> [About this task]: Records follow. Copy every line with "unfold".
━━━━━ Information supplied
Lemma respects_push_loop segs cnode :
  respects (evolves only_creates) (push_loop segs cnode).
Proof.
  revert cnode. induction segs as [|seg segs IH]; intros cnode; simpl.
  - apply respects_ret, _.
  - apply respects_bind; [apply _ | apply respects_push_step | done].
Qed.

Lemma respects_modify_metadata (L : label → Prop) p g :
  (∀ old, L (LMeta p old (g old))) →
  respects (evolves L) (modify p (λ n, set_metadata (g (metadata n)) n)).
Proof.
  intros HL s. unfold modify.
  destruct (heap s !! p) as [n|] eqn:Hp; [|reflexivity].
  simpl. eapply evolves_once; [apply HL | by apply atomic_meta].
Qed.

Lemma respects_push mount segments md :
  respects (evolves (push_labels md)) (_push mount segments md).
Proof.
  unfold _push. respects_walk.
  - eapply respects_weaken; [|apply respects_push_loop]. by intros [].
  - by apply (respects_modify_metadata _ _
                (λ old, Object_assign old [ {[ "type" := MStr "file" ]}; md ])).
Qed.

Lemma push_labels_keep_ids md l :
  md !! "id" = None → push_labels md l → keeps_ids l.
Proof.
  intros Hmd. destruct l as [| p old new | |]; cbn [push_labels keeps_ids]; try done.
  intros ->. by rewrite Object_assign_lookup, Hmd.
Qed.
(** * Kubernetes-backed Pod controller of jina ([jina/peapods/pods/k8s.py])

    A shallow embedding of [K8sPod] and of its nested [_K8sDeployment]
    handle: the topology partitioner, the three polling waits of a handle and
    the fan-out operations of the controller, with the properties the
    specification states about them, and further properties of the same
    code: what the partitioner and [__init__] build case by case, what
    [start], [close] and [__exit__] ask of the platform, what a rolling update
    and a scale leave in the handles, and how the waits behave without
    deadline.

    Python values are modelled as follows.
    - [int] is [Z]; [Optional[int]] is [option Z]; [str] is [string].
    - [float] only occurs in the deadline of a wait; it is IEEE 754 binary64,
      modelled by exact fractions rounded to nearest, ties to even.
    - An [argparse.Namespace] is a record with one field per attribute the
      module reads or writes; an attribute read with [getattr(_, _, default)]
      is an [option] whose [None] stands for "absent".
    - Exceptions are an outcome of the computation ([Raise]); the platform
      (Kubernetes API client, clock, sleep) is a type class over an abstract
      world, and every call is recorded with its answer in a transcript.
    - A [while] loop that may poll forever takes fuel; [OutOfFuel] is the
      outcome of a run that is still polling when the fuel is spent.
    - Objects that are mutated ([self] of a handle, the controller) are part
      of the state, so that what was assigned before an exception stays
      assigned; the controller refers to its handles by reference.
    - The calls to the logger, which only format what was observed, and the
      building of image names and container arguments are left out. *)

From Stdlib Require Import ZArith Lia Ascii String.
From stdpp Require Import base option strings gmap list pretty.

Local Open Scope Z_scope.

(** ** Strings as Python writes them *)

(** The double-quote character, as it appears inside the f-strings. *)
Definition dq : string := String (Ascii.ascii_of_nat 34) EmptyString.

(** [str(i)] on an [int]. *)
Definition str (i : Z) : string := pretty i.

(** [s[:-1]]: the string without its last character ([''] stays ['']). *)
Definition drop_last (s : string) : string :=
  String.substring 0 (String.length s - 1)%nat s.

(** Truthiness of an optional string: [None] and [''] are falsy. *)
Definition truthy (o : option string) : bool :=
  match o with
  | None => false
  | Some s => negb (String.eqb s "")
  end.

(** ** Exceptions and the outcome of a computation *)

(** [kubernetes.client.ApiException]; [reason] is the attribute [close] logs. *)
Record ApiException := { status : Z; reason : string }.

Inductive exn :=
| ApiExc (ex : ApiException)
| RuntimeFailToStart (msg : string)
| ValueError (msg : string)
| AttributeError (msg : string)
| AssertionError (msg : string)
| IndexError (msg : string)
| KeyError (key : string).

Inductive outcome (A : Type) :=
| Ret (a : A)
| Raise (e : exn)
| OutOfFuel.
Arguments Ret {A} a.
Arguments Raise {A} e.
Arguments OutOfFuel {A}.

(** A computation over a state [S] that returns, raises or is cut off. The
    state is kept in every case: an exception does not undo a mutation. *)
Definition M (S A : Type) : Type := S -> outcome A * S.

Definition ret {S A} (a : A) : M S A := fun s => (Ret a, s).
Definition raise {S A} (e : exn) : M S A := fun s => (Raise e, s).
Definition bind {S A B} (m : M S A) (k : A -> M S B) : M S B :=
  fun s =>
    match m s with
    | (Ret a, s') => k a s'
    | (Raise e, s') => (Raise e, s')
    | (OutOfFuel, s') => (OutOfFuel, s')
    end.

Declare Scope py_scope.
Delimit Scope py_scope with py.
Notation "x <- m ;; k" := (bind m (fun x => k))
  (at level 100, m at next level, right associativity) : py_scope.
Notation "m ;;; k" := (bind m (fun _ => k))
  (at level 100, right associativity) : py_scope.
Local Open Scope py_scope.

(** ** Enumerations and argument bags *)

(** [jina.enums.PeaRoleType]. *)
Inductive PeaRoleType := HEAD | WORKER | GATEWAY.

Module Namespace.
(** The attributes of the [args] Namespace that [k8s.py] touches. *)
Record t := {
    name : string;
    k8s_namespace : string;
    shards : option Z;            (* getattr(args, 'shards', 1) *)
    replicas : option Z;          (* getattr(args, 'replicas', 1) *)
    uses_before : option string;  (* getattr(args, 'uses_before', None) *)
    uses_after : option string;   (* getattr(args, 'uses_after', None) *)
    uses_with : option (gmap string string);
    dump_path : option string;
    k8s_connection_pool : bool;
    noblock_on_start : bool;
    timeout_ready : Z;
    (* attributes written by the partitioner *)
    runtime_cls : option string;
    pea_role : option PeaRoleType;
    port_in : option Z;
    shard_id : option Z;
    connection_list : option string;
    uses_before_address : option string;
    uses_after_address : option string
}.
━━━━━━━━━━
> [Response to the task]:
  intros HL s. unfold modify.
  unfold _push. respects_walk.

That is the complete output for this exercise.